While RAL has historically emphasized rapid-response time scales to support needs of military test ranges and emergency first-responders, there is increased motivation to focus on the longer time scales as well. Mesoscale climates and their temporal variability at small spatial scales are being explored, and RAL is beginning to investigate how these climate data sets can be used for long-range prediction. In addition, consideration of NCAR initiatives involving WRF-based regional climate modeling and regional water-cycle modeling are of great interest, in that they provide additional tools and areas of research that are likely to benefit sponsors’ needs for longer-term planning. The Army ranges would benefit from improved weather variability analysis and climate prediction, as would Army Intelligence. Naturally, the ability to demonstrate greater predictive skill than is currently available in the national inter-seasonal models would have tremendous potential to attract sponsor interest in research being addressed by a broad spectrum of NCAR and university researchers.
Strategic Approach
The program is currently focusing on the following areas:
- Urban meteorology
- Coupling urban-scale meteorology to transport and diffusion models, and developing other secondary applications for prediction of flooding, infrastructure damage, airdrop point of impact, sound propagation, and ballistic trajectories
- Developing and verifying general mesoscale models, data assimilation and ensemble capabilities
- Understanding boundary-layer structure and processes in a variety of geographic settings
- Studying long histories of weather variability at fine scales anywhere on the globe, and investigating larger scale influences such as teleconnections; also investigating potential opportunities from participating in the regional WRF initiative
- Model verification, targeted to the user
- Leveraging latest software and hardware technology to deliver information-rich weather and climate information to end users and decision makers
As R&D funding in the sciences continues to erode in light of other national priorities, sponsors seem to be focused more on deliverables and products, and less on furthering the basic research underlying them. In the DHS Science and Technology Directorate, for example, a key program manager recently declared that “atmospheric and transport and dispersion scientists have had plenty of time to develop and test their models. It’s time to put them to use in a way that will benefit decision makers directly.” A bit extreme, perhaps, but indicative of the mindset of some mission agencies and the challenges facing RAL in transferring technology with a solid scientific basis.
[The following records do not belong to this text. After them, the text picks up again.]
(** * Real-time networking demo: client clock, snapshot buffer, transport

    A shallow embedding of [src/index.ts] and [src/math.ts].

    Conventions of the embedding.
    - A JavaScript [number] that holds a time, a position or a rate is a
      rational [Q]; numeric equality is [==] ([Qeq]).  Tick counters, which
      the program only initialises to [0], increments and copies, are [Z].
    - The program computes in IEEE 754 binary64.  The statements over [Q]
      are those that rounding leaves as they are: the order of two
      numbers, the sign of one difference, a bound that a loop test or a
      [Math.max] enforces, and the structure of the data.  What rounding
      decides is not stated over [Q]: the value that repeated additions
      or subtractions reach (the frame in which a time remaining gets to
      zero, the number of ticks counted when the elapsed time is a whole
      multiple of [tickDuration]) and [lerp] at [alpha = 1].  The lines
      concerned are embedded a second time over binary64 (section
      Binary64) and evaluated there.
    - [Math.random()] is an explicit argument: a rational in [[0, 1)].
    - The mutable singleton [app] and the module variable [lastFrameTime]
      are threaded as explicit state.
    - Division is that of [Q], where [a / 0] is [0]; JavaScript gives an
      infinity or NaN there.  The divisors of the program are
      [tickDuration], the length of the offset window and
      [next.tick - prev.tick]; they are shown below to be positive
      wherever the program divides.
    - The DOM ([display], [updateEntityElementPosition]) is not modelled;
      its element lookups are taken to succeed.  The reads of the game
      state that feed it are modelled.
    - A frame that does not complete is a [Fault]: a [TypeError] raised by
      reading a position that a message or the client's entity list does
      not have, or a [while] loop that never exits. *)

From Stdlib Require Import Floats.PrimFloat.
From Stdlib Require Import QArith Qabs Qround Qminmax Lqa ZArith Lia.
From stdpp Require Import base list sorting.

Local Open Scope Z_scope.

Set Warnings "-inexact-float".

(** ** Numbers *)

Definition Qltb (a b : Q) : bool := negb (Qle_bool b a).

(** [arr.reduce((a, c) => a + c, 0.0)] *)
Definition Qsum (l : list Q) : Q := fold_left Qplus l 0%Q.

(** [arr.length] read as a number *)
Definition Qlength {A} (l : list A) : Q := inject_Z (Z.of_nat (length l)).

(** ** src/math.ts *)

Definition lerp (a b alpha : Q) : Q := (a + (b - a) * alpha)%Q.

(** ** Data model of src/index.ts *)

Definition NUM_ENTITIES : nat := 4.

Definition SERVER_TICK_DURATION : Q := (1 / 90)%Q.

Record Vec2 := mkVec2 { x : Q; y : Q }.

Record Entity := mkEntity {
  position : Vec2;
  speed : Q;
  angle : Q;
  angularVelocity : Q
}.

Record Game := mkGame { entities : list Entity }.

Record Server := mkServer {
  server_game : Game;
  server_tick : Z;
  server_tickDuration : Q;
  server_tickAccumulator : Q
}.

Record ServerNetMessage := mkMessage {
  msg_tick : Z;
  entityPositions : list Vec2
}.

Record ClientInFlightMessage := mkInFlight {
  message : ServerNetMessage;
  timeRemaining : Q
}.

(** [client.net.sim] *)
Record NetSim := mkNetSim {
  sim_latency : Q;
  sim_jitter : Q;
  sim_packetLoss : Q;
  inFlightMessages : list ClientInFlightMessage
}.

(** [client.net.measured] *)
Record NetMeasured := mkNetMeasured {
  measured_latency : Q;
  measured_jitter : Q;
  measured_packetLoss : Q;
  jitterBackBuffer : list Q
}.

(** [client.net] *)
Record ClientNet := mkClientNet {
  sim : NetSim;
  measured : NetMeasured;
  lastReceivedTick : Z;
  backBuffer : list ServerNetMessage;
  interpolationDelay : Q
}.

Record Client := mkClient {
  game : Game;
  net : ClientNet;
  tick : Z;
  tickAccumulator : Q;
  clockPaused : bool;
  tickDuration : Q;
  prevNetState : option ServerNetMessage;
  nextNetState : option ServerNetMessage
}.

Record App := mkApp {
  server : Server;
  client : Client
}.

(** The program state: [app] together with the module variable
    [lastFrameTime]. *)
Record World := mkWorld {
  app : App;
  lastFrameTime : Q
}.

(** *** Field assignments *)

Definition set_inFlightMessages (q : list ClientInFlightMessage) (c : Client) : Client :=
  let n := net c in let s := sim n in
  mkClient (game c)
    (mkClientNet (mkNetSim (sim_latency s) (sim_jitter s) (sim_packetLoss s) q)
       (measured n) (lastReceivedTick n) (backBuffer n) (interpolationDelay n))
    (tick c) (tickAccumulator c) (clockPaused c) (tickDuration c)
    (prevNetState c) (nextNetState c).

Definition set_jitterBackBuffer (j : list Q) (c : Client) : Client :=
  let n := net c in let m := measured n in
  mkClient (game c)
    (mkClientNet (sim n)
       (mkNetMeasured (measured_latency m) (measured_jitter m) (measured_packetLoss m) j)
       (lastReceivedTick n) (backBuffer n) (interpolationDelay n))
    (tick c) (tickAccumulator c) (clockPaused c) (tickDuration c)
    (prevNetState c) (nextNetState c).
(** * gen_filecmp: file and directory comparison

    A shallow embedding of [gen_filecmp.py].  Every definition below follows
    the Python function of the same name, statement by statement.  The
    process-wide dictionary [_cache] is threaded explicitly, exceptions are
    values of [exn], and a generator is the list of the items it yields
    together with the exception that ended it, if any.

    Modelled: [clear_cache], [cmp], [_metadata], [_do_cmp], [cmpfiles],
    [_cmp], [left_only], [right_only], [_filter_only], [common_names],
    [common_dirs], [common_files], [common_funny].
    [dircmp] has an empty body; [_filter_list], [same_files], [diff_files]
    and [funny_files] (lines 126, 165, 169 and 173) are not well-formed
    Python and have no model. *)

From Stdlib Require Import ZArith Lia.
From Stdlib Require Import Strings.Ascii Strings.Byte.
From stdpp Require Import base gmap strings pretty list fin_maps.
From Equations Require Import Equations.

Local Open Scope Z_scope.

(** ** Python values and exceptions *)

(** The exception classes the module can raise or let through.  [NameError]
    and [TypeError] are not subclasses of [OSError]. *)
Inductive exn := OSError | NameError | TypeError.

Inductive result (A : Type) :=
  | Return (a : A)
  | Raise (e : exn).
Arguments Return {A} a.
Arguments Raise {A} e.

#[global] Instance byte_eq_dec : EqDecision byte := Byte.byte_eq_dec.

(** The objects [common_names] puts in tuples: strings, and pairs of them. *)
Inductive pyval :=
  | PStr (s : string)
  | PTuple2 (v w : pyval).

(** [v == w]: a tuple never equals a string; tuples compare item by item. *)
Fixpoint py_eq (v w : pyval) : bool :=
  match v, w with
  | PStr s, PStr t => bool_decide (s = t)
  | PTuple2 v1 v2, PTuple2 w1 w2 => py_eq v1 w1 && py_eq v2 w2
  | _, _ => false
  end.

(** [x in t] for a 2-tuple [t]: some item of [t] equals [x]. *)
Definition py_in (x : pyval) (t : pyval * pyval) : bool :=
  py_eq t.1 x || py_eq t.2 x.
(** The ingestor keeps the rows that are not the header and have a true
    cell, in their order, each with its position in the sheet. *)
Lemma load_rows_kept src idx sheet :
  load_rows float_of_str str_of_float src idx sheet =
  for_each (fun p => row_dict float_of_str str_of_float src p.1 p.2)
    (filter (fun p => kept p = true) (numbered idx sheet)).
Proof.
  revert idx. induction sheet as [|row rest IH]; intros idx; [done|].
  cbn [load_rows]. unfold numbered. cbn [length seq zip zip_with].
  rewrite filter_cons.
  destruct (idx =? 1)%nat eqn:Hidx.
  - rewrite decide_False; [apply IH|].
    unfold kept. cbn [fst snd]. by rewrite Hidx.
  - destruct (existsb truthy row) eqn:Hrow; cbn [negb].
    + rewrite decide_True by (unfold kept; cbn [fst snd]; by rewrite Hidx, Hrow).
      cbn [for_each fst snd].
      destruct (row_dict _ _ src idx row); [|done]. cbn.
      rewrite IH. done.
    + rewrite decide_False; [apply IH|].
      unfold kept. cbn [fst snd]. by rewrite Hidx, Hrow.
Qed.

Lemma for_each_elem {A B} (f : A → outcome B) l l' y :
  for_each f l = Return l' → y ∈ l' → ∃ x, x ∈ l ∧ f x = Return y.
Proof.
  revert l'. induction l as [|x l IH]; intros l'; cbn [for_each].
  - intros [= <-] H. by apply elem_of_nil in H.
  - destruct (f x) as [y'|] eqn:Hx; [|done]. cbn.
    destruct (for_each f l) as [ys|]; [|done]. cbn. intros [= <-].
    intros [->|Hin]%elem_of_cons.
    + exists x. split; [left|done].
    + destruct (IH ys eq_refl Hin) as (x' & ? & ?). exists x'. split; [by right|done].
Qed.

Lemma numbered_elem idx sheet i cells :
  (i, cells) ∈ numbered idx sheet → (idx ≤ i)%nat ∧ sheet !! (i - idx) = Some cells.
Proof.
  revert idx. induction sheet as [|row rest IH]; intros idx; unfold numbered; cbn.
  - intros H. by apply elem_of_nil in H.
  - intros [[= -> ->]|Hin]%elem_of_cons.
    + split; [done|]. by rewrite Nat.sub_diag.
    + apply IH in Hin as [Hle Hl]. split; [lia|].
      replace (i - idx) with (S (i - S idx)) by lia. done.
Qed.

(** Every ingested row comes from a kept row of the sheet, whose position
    it carries. *)
Lemma load_sheet_elem src sheet rows r :
  load_sheet float_of_str str_of_float src sheet = Return rows → r ∈ rows →
  ∃ cells, sheet !! (row_number r - 1) = Some cells ∧
           (2 ≤ row_number r)%nat ∧ existsb truthy cells = true ∧
           row_dict float_of_str str_of_float src (row_number r) cells = Return r.
Proof.
  unfold load_sheet. rewrite load_rows_kept. intros Hl Hr.
  destruct (for_each_elem _ _ _ _ Hl Hr) as ([i cells] & Hin & Hrow).
  apply list_elem_of_filter in Hin as [Hk Hin]. cbn [fst snd] in *.
  apply numbered_elem in Hin as [Hle Hcells].
  unfold kept in Hk. cbn [fst snd] in Hk. apply andb_true_iff in Hk as [Hh Hk].
  apply negb_true_iff, Nat.eqb_neq in Hh.
  destruct (row_dict_fields _ _ _ _ Hrow) as (-> & _).
  exists cells. repeat split; try done. lia.
Qed.

Lemma load_sheet_trimmed src sheet rows :
  load_sheet float_of_str str_of_float src sheet = Return rows → Forall row_trimmed rows.
Proof.
  intros Hl. apply Forall_forall. intros r Hr.
  destruct (load_sheet_elem _ _ _ _ Hl Hr) as (cells & _ & _ & _ & Hrow).
  by destruct (row_dict_fields _ _ _ _ Hrow) as (_ & _ & ? & _).
Qed.

End ingest_facts.
Definition flaky : platform :=
  {| endpoint_at := λ n, match n with
                         | O => Serves 3 (str "snapshot")
                         | 1%nat => OpenFails 2
                         | _ => ReadFails 3 5
                         end;
     stack_at := λ _, str "left over";
     strerror := sample_strerror;
     getopt_diag := λ arg, str "unrecognized option: " ++ arg ++ [LF] |}.

Definition long_text : text := replicate 5000 "a"%char.

(** The descriptor table after a fetch at an entry in state [ep]: the
    descriptor [open] handed out, if any, is closed again. *)
Definition closed_table (ep : endpoint) (t : gmap N open_file) : gmap N open_file :=
  match ep with
  | OpenFails _ => t
  | ReadFails fd _ | Serves fd _ => delete fd t
  end.

(** The descriptor [open] hands out at an entry in state [ep] is not in
    use in table [t]. *)
Definition fresh_fd (ep : endpoint) (t : gmap N open_file) : Prop :=
  match ep with
  | OpenFails _ => True
  | ReadFails fd _ | Serves fd _ => t !! fd = None
  end.

(** The platform [P] with other bytes left on the stack. *)
Definition with_stack (P : platform) (garbage : nat → text) : platform :=
  {| endpoint_at := endpoint_at P; stack_at := garbage;
     strerror := strerror P; getopt_diag := getopt_diag P |}.

(** An event that only prints. *)
Definition is_print (e : event) : bool :=
  match e with Stdout _ | Stderr _ => true | _ => false end.

(** A computation that only prints: whenever it ends, its result meets
    [Q], no file was opened or closed, and the events added are prints. *)
Definition quiet {A} (c : IO A) (Q : A → Prop) : Prop :=
  ∀ w a w',
    c w = Some (a, w') →
    Q a ∧ opens w' = opens w ∧ fds w' = fds w ∧
    ∃ evs, trace w' = trace w ++ evs ∧ Forall (λ e, is_print e = true) evs.

(** A status [main] returns from inside its option loop. *)
Definition early_status (r : Z + Z * Z) : Prop :=
  match r with
  | inl code => code = EXIT_SUCCESS ∨ code = EXIT_FAILURE
  | inr _ => True
  end.

(** The text [print_version] prints. *)
Definition version_text : text :=
  str "Kernel Monitor Application v1.0.0" ++ [LF] ++
  str "Copyright (C) 2025 Mahmoud Ezzat" ++ [LF].

(** The frames of [watch_mode] from the first [open] on. *)
Definition watch_frames (P : platform) (interval : Z) (frames : nat) : list event :=
  flat_map (λ n, fetch_events P 0 n ++ [SysSleep interval]) (seq 0 frames).
(** The frame after the three indicator columns of a close series [cl] have
    been assigned. *)
Definition with_indicators (df : DataFrame) (cl : list fval) : DataFrame :=
  df_setitem
    (df_setitem (df_setitem df "SMA20" (rolling_mean 20 cl)) "EMA20" (ewm_mean 20 cl))
    "RSI" (rsi14 cl).

(** Lines 52-58 on their own: the score computed from the last row of a
    frame that has the indicator columns. *)
Definition score_of_latest (df : DataFrame) : result Z :=
  do latest <- df_iloc_last df;
  do c <- row_getitem latest "Close";
  do sma <- row_getitem latest "SMA20";
  do c' <- row_getitem latest "Close";
  do ema <- row_getitem latest "EMA20";
  do rsi <- row_getitem latest "RSI";
  Ok (Z.min (0 + sma_points c sma + ema_points c' ema + rsi_points rsi) 100).

(** Sum and arithmetic mean of the [n] values at positions lo .. lo+n-1. *)
Definition qsum (qs : list Qc) : Qc := foldr Qcplus 0%Qc qs.


(** The change from each bar to the next, and the gain and the loss in a
    change, as lines 47 and 48 select them. *)
Definition changes (qs : list Qc) : list Qc := zip_with Qcminus (tail qs) qs.

Definition gain_part (d : Qc) : Qc :=
  if bool_decide (d < Qc_of_Z 0)%Qc then Qc_of_Z 0 else d.

Definition loss_part (d : Qc) : Qc :=
  (- (if bool_decide (Qc_of_Z 0 < d)%Qc then Qc_of_Z 0 else d))%Qc.

(** Line 50 on one pair of averages. *)
Definition rsi_value (g l : fval) : fval :=
  fsub (of_Z 100) (fdiv (of_Z 100) (fadd (of_Z 1) (fdiv g l))).

(** A close series that never falls. *)
Definition nondecreasing (qs : list Qc) : Prop :=
  forall i a b, qs !! i = Some a -> qs !! S i = Some b -> (a <= b)%Qc.


Definition prices (bars : list PriceBar) : list Qc := fmap close bars.

(** Sample series. *)
Definition bars_two : list PriceBar := series_of_closes [100; 110].
Definition bars_linear21 : list PriceBar := series_of_closes (linear_closes 100 21).
Definition bars_flat15 : list PriceBar := series_of_closes (constant_closes 100 15).

(** ** Further notions *)

(** A frame is rectangular when every column has one value per row. *)
Definition rectangular (df : DataFrame) : Prop :=
  forall (c : string) (col : list fval),
    columns df !! c = Some col -> length col = len df.


Definition falling (qs : list Qc) : Prop :=
  forall i a b, qs !! i = Some a -> qs !! S i = Some b -> (b < a)%Qc.

(** The three labels of the performance summary. *)
Definition perf_labels : gset string :=
  {[ "1 Month"%string; "3 Month"%string; "6 Month"%string ]}.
RAL will continue this work and will extend these capabilities in collaboration with its primary sponsors in the DOD, Defense Threat Reduction Agency (DTRA), Defense Advanced Research Program Agency (DARPA), the Department of Homeland Security (DHS), the 50 states, some international government agencies and the private sector. Numerical modeling and the integration of numerical models will continue to be a key theme in RAL’s work toward reaching this goal.
Sponsors mentioned above are gradually learning that the “devil is in the details” when it comes to designing state-of-the-science systems that can detect and predict the movement of hazardous material. As these groups demand more and more accuracy and detail in their systems, RAL’s development paradigm will increase in demand.
Advanced data assimilation techniques applied to new types of data will be very important to reaching this goal. One of RAL’s strategic approaches is to invest as much resource as possible into this area of research in order to reap the benefits in terms of enhanced numerical model capabilities.